REQUIRED WORK:
The job is to find each line in the entries holding the string "change" and copy that line.

EXCERPTED RECORDS:
· · ·
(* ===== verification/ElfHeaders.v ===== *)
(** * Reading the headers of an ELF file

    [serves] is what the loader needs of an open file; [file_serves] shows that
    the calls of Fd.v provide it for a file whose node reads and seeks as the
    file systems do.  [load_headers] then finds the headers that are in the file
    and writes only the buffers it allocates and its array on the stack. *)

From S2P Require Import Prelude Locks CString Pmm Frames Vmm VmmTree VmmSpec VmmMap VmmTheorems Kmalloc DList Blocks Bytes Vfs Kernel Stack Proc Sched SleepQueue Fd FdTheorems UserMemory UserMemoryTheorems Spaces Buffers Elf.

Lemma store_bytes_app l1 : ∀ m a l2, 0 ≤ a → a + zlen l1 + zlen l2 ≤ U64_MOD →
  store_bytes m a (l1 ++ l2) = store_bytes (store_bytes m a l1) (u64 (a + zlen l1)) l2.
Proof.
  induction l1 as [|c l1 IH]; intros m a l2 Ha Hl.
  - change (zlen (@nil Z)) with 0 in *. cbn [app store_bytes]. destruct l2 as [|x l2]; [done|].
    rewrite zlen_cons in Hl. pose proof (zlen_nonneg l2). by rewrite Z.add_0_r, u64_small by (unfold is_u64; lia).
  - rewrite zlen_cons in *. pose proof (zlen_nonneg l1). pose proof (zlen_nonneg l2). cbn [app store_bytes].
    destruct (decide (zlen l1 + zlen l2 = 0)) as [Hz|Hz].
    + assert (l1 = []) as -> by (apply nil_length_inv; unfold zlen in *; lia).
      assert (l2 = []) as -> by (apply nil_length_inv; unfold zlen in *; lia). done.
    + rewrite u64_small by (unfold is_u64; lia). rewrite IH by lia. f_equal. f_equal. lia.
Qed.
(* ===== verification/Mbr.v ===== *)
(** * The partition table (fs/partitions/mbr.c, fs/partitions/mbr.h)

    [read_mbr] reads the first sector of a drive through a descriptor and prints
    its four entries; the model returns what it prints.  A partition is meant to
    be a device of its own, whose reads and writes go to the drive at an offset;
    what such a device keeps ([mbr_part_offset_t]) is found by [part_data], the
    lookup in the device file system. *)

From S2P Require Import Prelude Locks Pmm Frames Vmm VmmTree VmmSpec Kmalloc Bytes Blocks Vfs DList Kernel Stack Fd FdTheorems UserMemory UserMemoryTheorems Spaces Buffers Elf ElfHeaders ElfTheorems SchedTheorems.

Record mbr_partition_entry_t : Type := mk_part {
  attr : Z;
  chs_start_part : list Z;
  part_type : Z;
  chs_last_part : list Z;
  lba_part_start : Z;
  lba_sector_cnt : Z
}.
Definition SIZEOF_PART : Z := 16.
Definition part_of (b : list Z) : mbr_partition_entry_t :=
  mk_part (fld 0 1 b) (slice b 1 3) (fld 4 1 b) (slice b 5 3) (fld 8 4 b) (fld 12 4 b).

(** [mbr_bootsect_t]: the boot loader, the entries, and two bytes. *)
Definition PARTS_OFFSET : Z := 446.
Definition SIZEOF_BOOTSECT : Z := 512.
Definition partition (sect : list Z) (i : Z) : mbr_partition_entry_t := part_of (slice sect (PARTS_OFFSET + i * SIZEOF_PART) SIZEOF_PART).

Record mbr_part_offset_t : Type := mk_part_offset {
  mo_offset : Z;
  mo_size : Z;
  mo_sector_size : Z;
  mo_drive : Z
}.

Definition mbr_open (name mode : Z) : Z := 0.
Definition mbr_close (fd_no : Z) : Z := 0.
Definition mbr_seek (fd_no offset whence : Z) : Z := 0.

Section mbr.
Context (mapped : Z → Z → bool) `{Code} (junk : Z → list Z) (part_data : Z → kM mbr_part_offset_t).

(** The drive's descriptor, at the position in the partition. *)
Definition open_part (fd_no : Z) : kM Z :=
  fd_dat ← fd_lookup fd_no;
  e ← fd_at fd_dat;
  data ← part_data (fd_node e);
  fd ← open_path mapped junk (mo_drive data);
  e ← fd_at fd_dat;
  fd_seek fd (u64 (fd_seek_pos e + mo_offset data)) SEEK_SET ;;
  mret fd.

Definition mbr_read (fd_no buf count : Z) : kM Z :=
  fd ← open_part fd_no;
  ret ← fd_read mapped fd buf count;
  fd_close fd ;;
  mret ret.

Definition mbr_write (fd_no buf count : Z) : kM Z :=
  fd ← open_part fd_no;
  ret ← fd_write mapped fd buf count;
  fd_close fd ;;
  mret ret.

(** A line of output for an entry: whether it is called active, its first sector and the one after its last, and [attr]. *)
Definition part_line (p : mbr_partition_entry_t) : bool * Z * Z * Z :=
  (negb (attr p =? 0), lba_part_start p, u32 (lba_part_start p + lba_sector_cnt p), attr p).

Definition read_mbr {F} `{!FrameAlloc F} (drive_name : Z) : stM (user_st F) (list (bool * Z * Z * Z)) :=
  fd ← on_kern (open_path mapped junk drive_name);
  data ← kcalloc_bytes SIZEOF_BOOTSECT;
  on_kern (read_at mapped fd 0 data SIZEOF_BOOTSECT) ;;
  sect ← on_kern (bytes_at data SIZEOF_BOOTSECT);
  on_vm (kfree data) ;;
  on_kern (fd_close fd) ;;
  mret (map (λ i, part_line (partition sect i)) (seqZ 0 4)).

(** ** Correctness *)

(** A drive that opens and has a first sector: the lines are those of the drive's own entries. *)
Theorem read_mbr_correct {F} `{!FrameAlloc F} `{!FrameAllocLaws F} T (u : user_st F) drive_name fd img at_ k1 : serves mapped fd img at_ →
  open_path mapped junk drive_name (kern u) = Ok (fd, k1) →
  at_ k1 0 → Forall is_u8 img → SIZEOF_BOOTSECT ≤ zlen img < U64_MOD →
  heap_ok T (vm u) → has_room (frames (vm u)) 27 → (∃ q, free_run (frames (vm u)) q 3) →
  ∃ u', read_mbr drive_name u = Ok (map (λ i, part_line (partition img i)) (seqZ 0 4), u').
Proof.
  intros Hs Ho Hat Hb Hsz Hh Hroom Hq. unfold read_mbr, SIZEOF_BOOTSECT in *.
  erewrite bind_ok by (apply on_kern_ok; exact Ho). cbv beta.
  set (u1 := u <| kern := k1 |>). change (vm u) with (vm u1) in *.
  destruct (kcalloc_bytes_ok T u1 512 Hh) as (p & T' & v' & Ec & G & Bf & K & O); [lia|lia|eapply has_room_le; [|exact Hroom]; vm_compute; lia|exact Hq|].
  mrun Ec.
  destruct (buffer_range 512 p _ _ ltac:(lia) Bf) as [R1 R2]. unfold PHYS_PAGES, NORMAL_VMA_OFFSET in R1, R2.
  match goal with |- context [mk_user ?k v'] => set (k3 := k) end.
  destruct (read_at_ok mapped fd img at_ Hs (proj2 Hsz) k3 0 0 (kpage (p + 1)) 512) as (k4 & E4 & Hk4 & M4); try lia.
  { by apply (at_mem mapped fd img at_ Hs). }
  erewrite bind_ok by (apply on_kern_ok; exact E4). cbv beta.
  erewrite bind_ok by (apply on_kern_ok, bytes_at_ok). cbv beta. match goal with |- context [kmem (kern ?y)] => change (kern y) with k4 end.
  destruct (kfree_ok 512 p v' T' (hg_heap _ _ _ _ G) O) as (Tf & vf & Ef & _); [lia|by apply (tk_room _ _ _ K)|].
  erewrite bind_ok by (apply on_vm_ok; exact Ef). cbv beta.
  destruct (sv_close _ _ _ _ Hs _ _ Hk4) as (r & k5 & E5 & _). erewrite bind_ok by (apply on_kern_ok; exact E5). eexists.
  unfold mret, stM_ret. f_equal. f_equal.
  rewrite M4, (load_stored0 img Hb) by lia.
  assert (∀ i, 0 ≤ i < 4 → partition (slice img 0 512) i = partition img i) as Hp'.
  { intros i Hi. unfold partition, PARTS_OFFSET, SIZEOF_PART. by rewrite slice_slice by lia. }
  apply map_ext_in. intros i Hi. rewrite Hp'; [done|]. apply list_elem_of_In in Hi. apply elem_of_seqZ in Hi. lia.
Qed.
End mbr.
· · ·
RESULT OF THE EXERCISE:
  - change (zlen (@nil Z)) with 0 in *. cbn [app store_bytes]. destruct l2 as [|x l2]; [done|].
  set (u1 := u <| kern := k1 |>). change (vm u) with (vm u1) in *.
  erewrite bind_ok by (apply on_kern_ok, bytes_at_ok). cbv beta. match goal with |- context [kmem (kern ?y)] => change (kern y) with k4 end.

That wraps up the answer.